[Dataset entries]

*** Begin section ***

(* ===== verification/Ante.v ===== *)
(** * Ante: the checks before a transaction runs

    app/ante/{ante,commission,handler_options}.go: the minimal fee of a transaction and the
    minimal commission and maximal power of validators, within the chain of checks of
    cosmos-sdk. *)

From S2P Require Import Oracle.
From S2P Require Import Prelude Sdk Rat Bank Keepers Admin ClpTypes.
Local Open Scope Z_scope.

(** ** What the checks see of a transaction; type URLs are ASCII *)
(** The messages of x/staking that the checks look into. *)
Inductive StakingMsg :=
| MsgCreateValidator (Commission_Rate : Dec)
| MsgEditValidator (CommissionRate : option Dec)
| MsgDelegate (ValidatorAddress : string) (Amount : Int)
| MsgBeginRedelegate (ValidatorSrcAddress ValidatorDstAddress : string) (Amount : Int).
(** [sdk.Msg]: its type URL, and what it is if it is one of those. *)
Record Msg := mkMsg { MsgTypeURL : string; staking_msg : option StakingMsg }.
(** [sdk.Tx]; only a [FeeTx] has a fee. *)
Record Tx := mkTx { GetMsgs : list Msg; GetFee : option Coins }.
Record DecCoin := mkDecCoin { dc_Denom : string; dc_Amount : Dec }.
(** Of [sdk.Context], what a check can change: the gas prices of this node. *)
Record AnteCtx := mkAnteCtx { MinGasPrices : list DecCoin }.

(** ** Library code *)
Definition AnteHandler (W : Type) : Type := AnteCtx → Tx → bool → M W AnteCtx.
(** A decorator is given the rest of the chain. *)
Definition AnteDecorator (W : Type) : Type := AnteHandler W → AnteHandler W.
Class AnteLib (W : Type) := {
  ChainAnteDecorators : list (AnteDecorator W) → AnteHandler W;
  DecCoin_IsValid : DecCoin → bool;
  NewDecCoins : list DecCoin → res (list DecCoin);
  (* keepers and functions that the decorators of x/auth are built from *)
  AnteAccountKeeper : Type;
  SignModeHandler : Type;
  SigGasConsumer : Type;
  DefaultSigVerificationGasConsumer : SigGasConsumer;
  SetUpContextDecorator : AnteDecorator W;
  RejectExtensionOptionsDecorator : AnteDecorator W;
  MempoolFeeDecorator : AnteDecorator W;
  ValidateBasicDecorator : AnteDecorator W;
  TxTimeoutHeightDecorator : AnteDecorator W;
  ValidateMemoDecorator : AnteAccountKeeper → AnteDecorator W;
  ConsumeGasForTxSizeDecorator : AnteAccountKeeper → AnteDecorator W;
  DeductFeeDecorator : AnteAccountKeeper → AnteDecorator W;
  SetPubKeyDecorator : AnteAccountKeeper → AnteDecorator W;
  ValidateSigCountDecorator : AnteAccountKeeper → AnteDecorator W;
  SigGasConsumeDecorator : AnteAccountKeeper → SigGasConsumer → AnteDecorator W;
  SigVerificationDecorator : AnteAccountKeeper → SignModeHandler → AnteDecorator W;
  IncrementSequenceDecorator : AnteAccountKeeper → AnteDecorator W;
  ErrLogic : error;
  ErrTxDecode : error;
  ErrNoValidatorExists : error
}.
(** x/staking: the tokens of a validator, and the pools that hold all that is delegated. *)
Class StakingPools (W : Type) `{StakingKeeper W} := {
  GetTokens : Validator → Int;
  BondDenom : W → string;
  GetBondedPool : W → AccAddress;
  GetNotBondedPool : W → AccAddress
}.

(** x/dispensation/types/keys.go, and of cosmos-sdk the types of messages of x/bank and x/gov *)
Definition MsgTypeCreateDistribution : string := "createDistribution".
Definition MsgTypeRunDistribution : string := "runDistribution".
Definition TypeMsgSend : string := "send".
Definition TypeMsgMultiSend : string := "multisend".
Definition TypeMsgSubmitProposal : string := "submit_proposal".

(** ** Fees (ante.go) *)
Definition is_dispensation (msg : Msg) : bool :=
  Contains (ToLower msg.(MsgTypeURL)) (ToLower MsgTypeCreateDistribution)
  || Contains (ToLower msg.(MsgTypeURL)) (ToLower MsgTypeRunDistribution).
(** The condition of the first branch of the loop. *)
Definition high_fee_msg (url : string) : bool :=
  Contains url (ToLower TypeMsgSend) || Contains url (ToLower TypeMsgMultiSend)
  || Contains url "createuserclaim" || Contains url "swap" || Contains url "removeliquidity"
  || Contains url "removeliquidityunits" || Contains url "addliquidity".
Definition high_fee : Int := 100000000000000000.
Definition transfer_fee : Int := 10000000000000000.
(** The body of the loop over the messages. *)
Definition min_fee_step `{Sdk} (submitProposalFee : Uint) (minFee : Int) (msg : Msg) : res Int :=
  let msgTypeURLLower := ToLower msg.(MsgTypeURL) in
  if high_fee_msg msgTypeURLLower then Ok high_fee
  else if Contains msgTypeURLLower "transfer" && (minFee <=? transfer_fee) then Ok transfer_fee
  else if Contains msgTypeURLLower "submitproposal" || Contains msgTypeURLLower TypeMsgSubmitProposal
  then NewIntFromBigInt submitProposalFee
  else Ok minFee.
(** The last of the fees in fury. *)
Definition fury_fee (fees : Coins) : Int :=
  foldl (λ furyFee fee, if String.eqb GetSettlementAsset.(Symbol) fee.(Denom) then fee.(Amount)
                        else furyFee) 0 fees.

Section ante.
Context {W : Type} {sdk : Sdk} {coins : CoinLib} {bank : BankKeeper W} {errs : SdkErrors}
  {adm : HasStore AdminStore W} {vals : ValAddressLib} {staking : StakingKeeper W}
  {pools : StakingPools W} {lib : AnteLib W}.
Notation M := (M W).

Definition AdjustGasPriceDecorator : AnteDecorator W := λ next ctx tx simulate,
  adminParams ← Admin.GetParams;
  let submitProposalFee := adminParams.(SubmitProposalFee) in
  let msgs := tx.(GetMsgs) in
  if match msgs with [msg] => is_dispensation msg | _ => false end then
    price ← lift (MustNewDecFromStr "0.00000005");
    let minGasPrice := mkDecCoin "fury" price in
    _ ← throw_if (negb (DecCoin_IsValid minGasPrice)) ErrLogic;
    prices ← lift (NewDecCoins [minGasPrice]);
    next (mkAnteCtx prices) tx simulate
  else
    minFee ← lift (foldR (λ minFee msg, min_fee_step submitProposalFee minFee msg) 0 msgs);
    if minFee =? 0 then next ctx tx simulate
    else
      match tx.(GetFee) with
      | None => throw ErrTxDecode
      | Some fees =>
          let furyFee := fury_fee fees in
          _ ← throw_if (furyFee <=? 0) ErrLogic;
          _ ← throw_if (furyFee <? minFee) ErrLogic;
          next ctx tx simulate
      end.

(** ** Commission and power of validators (commission.go) *)
Definition MinCommission : Dec := NewDecWithPrec 5 2.
Definition maxVotingPower : Dec := NewDecWithPrec 66 1.

Definition getValidator (w : W) (bech32ValAddr : string) : res Validator :=
  match ValAddressFromBech32 bech32ValAddr with
  | Ok valAddr => ok_or ErrNoValidatorExists (GetValidator w valAddr)
  | Err _ => Err ErrInvalidAddress
  | Panic => Panic
  end.
Definition getTotalDelegatedTokens (w : W) : res Int :=
  let bondDenom := BondDenom w in
  let notBondedAmount := (GetBalance w (GetNotBondedPool w) bondDenom).(Bank.Amount) in
  let bondedAmount := (GetBalance w (GetBondedPool w) bondDenom).(Bank.Amount) in
  IntAdd notBondedAmount bondedAmount.
Definition CalculateDelegateProjectedVotingPower (w : W) (validator : Validator)
    (delegateAmount : Dec) : res Dec :=
  let validatorTokens := NewDec (GetTokens validator) in
  total ← getTotalDelegatedTokens w;
  projectedTotalDelegatedTokens ← DecAdd (NewDec total) delegateAmount;
  projectedValidatorTokens ← DecAdd validatorTokens delegateAmount;
  q ← DecQuo projectedValidatorTokens projectedTotalDelegatedTokens;
  DecMul q (NewDec 100).
Definition CalculateRedelegateProjectedVotingPower (w : W) (validator : Validator)
    (delegateAmount : Dec) : res Dec :=
  let validatorTokens := NewDec (GetTokens validator) in
  total ← getTotalDelegatedTokens w;
  let projectedTotalDelegatedTokens := NewDec total in
  projectedValidatorTokens ← DecAdd validatorTokens delegateAmount;
  q ← DecQuo projectedValidatorTokens projectedTotalDelegatedTokens;
  DecMul q (NewDec 100).

Definition validateMsg (w : W) (msg : Msg) : res unit :=
  let refuse_if (c : bool) := if c then Err ErrInvalidRequest else Ok tt in
  match msg.(staking_msg) with
  | Some (MsgCreateValidator rate) => refuse_if (rate <? MinCommission)
  | Some (MsgEditValidator None) => Ok tt
  | Some (MsgEditValidator (Some rate)) => refuse_if (rate <? MinCommission)
  | Some (MsgDelegate address amount) =>
      val ← getValidator w address;
      projectedVotingPower ← CalculateDelegateProjectedVotingPower w val (NewDec amount);
      refuse_if (maxVotingPower <=? projectedVotingPower)
  | Some (MsgBeginRedelegate src dst amount) =>
      dstVal ← getValidator w dst;
      let delegateAmount := if String.eqb src dst then ZeroDec else NewDec amount in
      projectedVotingPower ← CalculateRedelegateProjectedVotingPower w dstVal delegateAmount;
      refuse_if (maxVotingPower <=? projectedVotingPower)
  | None => Ok tt
  end.
Definition ValidateMinCommissionDecorator : AnteDecorator W := λ next ctx tx simulate,
  _ ← forM (λ msg, w ← get; lift (validateMsg w msg)) tx.(GetMsgs);
  next ctx tx simulate.

(** ** The chain of checks (handler_options.go, ante.go)

    What is missing is [nil]; the other keepers of the options are the chain itself. *)
Record HandlerOptions := mkHandlerOptions {
  o_AccountKeeper : option AnteAccountKeeper;
  o_SignModeHandler : option SignModeHandler;
  o_SigGasConsumer : option SigGasConsumer
}.
Definition NewAnteHandler (options : HandlerOptions) : res (AnteHandler W) :=
  match options.(o_AccountKeeper), options.(o_SignModeHandler) with
  | None, _ => Err ErrLogic
  | _, None => Err ErrLogic
  | Some accountKeeper, Some signModeHandler =>
      let sigGasConsumer := default DefaultSigVerificationGasConsumer options.(o_SigGasConsumer) in
      Ok (ChainAnteDecorators [
        SetUpContextDecorator;
        AdjustGasPriceDecorator;
        RejectExtensionOptionsDecorator;
        MempoolFeeDecorator;
        ValidateBasicDecorator;
        TxTimeoutHeightDecorator;
        ValidateMemoDecorator accountKeeper;
        ConsumeGasForTxSizeDecorator accountKeeper;
        DeductFeeDecorator accountKeeper;
        ValidateMinCommissionDecorator;
        SetPubKeyDecorator accountKeeper;
        ValidateSigCountDecorator accountKeeper;
        SigGasConsumeDecorator accountKeeper sigGasConsumer;
        SigVerificationDecorator accountKeeper signModeHandler;
        IncrementSequenceDecorator accountKeeper])
  end.
End ante.

(** A chain runs its decorators from the outside in; one that lets a transaction pass has let the
    rest of the chain see it, and those of cosmos-sdk keep the parameters of x/admin. *)
Definition lets_through {W : Type} (keeps : W → W → Prop) (d : AnteDecorator W) : Prop :=
  ∀ next ctx tx simulate w c w',
    d next ctx tx simulate w = (Ok c, w') →
    ∃ ctx1 w1 c1 w2, keeps w w1 ∧ next ctx1 tx simulate w1 = (Ok c1, w2).
Class AnteLaws (W : Type) `(Sdk) `(HasStore AdminStore W) `(AnteLib W) : Prop := {
  chain_cons d ds ctx tx simulate :
    ChainAnteDecorators (d :: ds) ctx tx simulate = d (ChainAnteDecorators ds) ctx tx simulate;
  sdk_decorators_let_through :
    let same_admin w w' := store (S := AdminStore) w' = store (S := AdminStore) w in
    lets_through same_admin SetUpContextDecorator ∧
    lets_through same_admin RejectExtensionOptionsDecorator ∧
    lets_through same_admin MempoolFeeDecorator ∧
    lets_through same_admin ValidateBasicDecorator ∧
    lets_through same_admin TxTimeoutHeightDecorator ∧
    (∀ k, lets_through same_admin (ValidateMemoDecorator k)) ∧
    (∀ k, lets_through same_admin (ConsumeGasForTxSizeDecorator k)) ∧
    (∀ k, lets_through same_admin (DeductFeeDecorator k));
  (* the numerals of the code, and a positive price is a set of prices *)
  low_price_parses : NewDecFromStr "0.00000005" = Ok (NewDecWithPrec 5 8);
  default_fee_parses : NewUintFromString "5000000000000000000000" = Ok (5000 * 10 ^ 18);
  fury_price p : 0 < p → DecCoin_IsValid (mkDecCoin "fury" p) = true
    ∧ NewDecCoins [mkDecCoin "fury" p] = Ok [mkDecCoin "fury" p]
}.
Class StakingPoolsLaws (W : Type) `(StakingPools W) : Prop := {
  tokens_nonneg v : 0 <= GetTokens v
}.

*** End section ***

__Problem__: Show every line of the data in which the word "SetPubKeyDecorator" appears.

__Response to this exercise__:
  SetPubKeyDecorator : AnteAccountKeeper → AnteDecorator W;
        SetPubKeyDecorator accountKeeper;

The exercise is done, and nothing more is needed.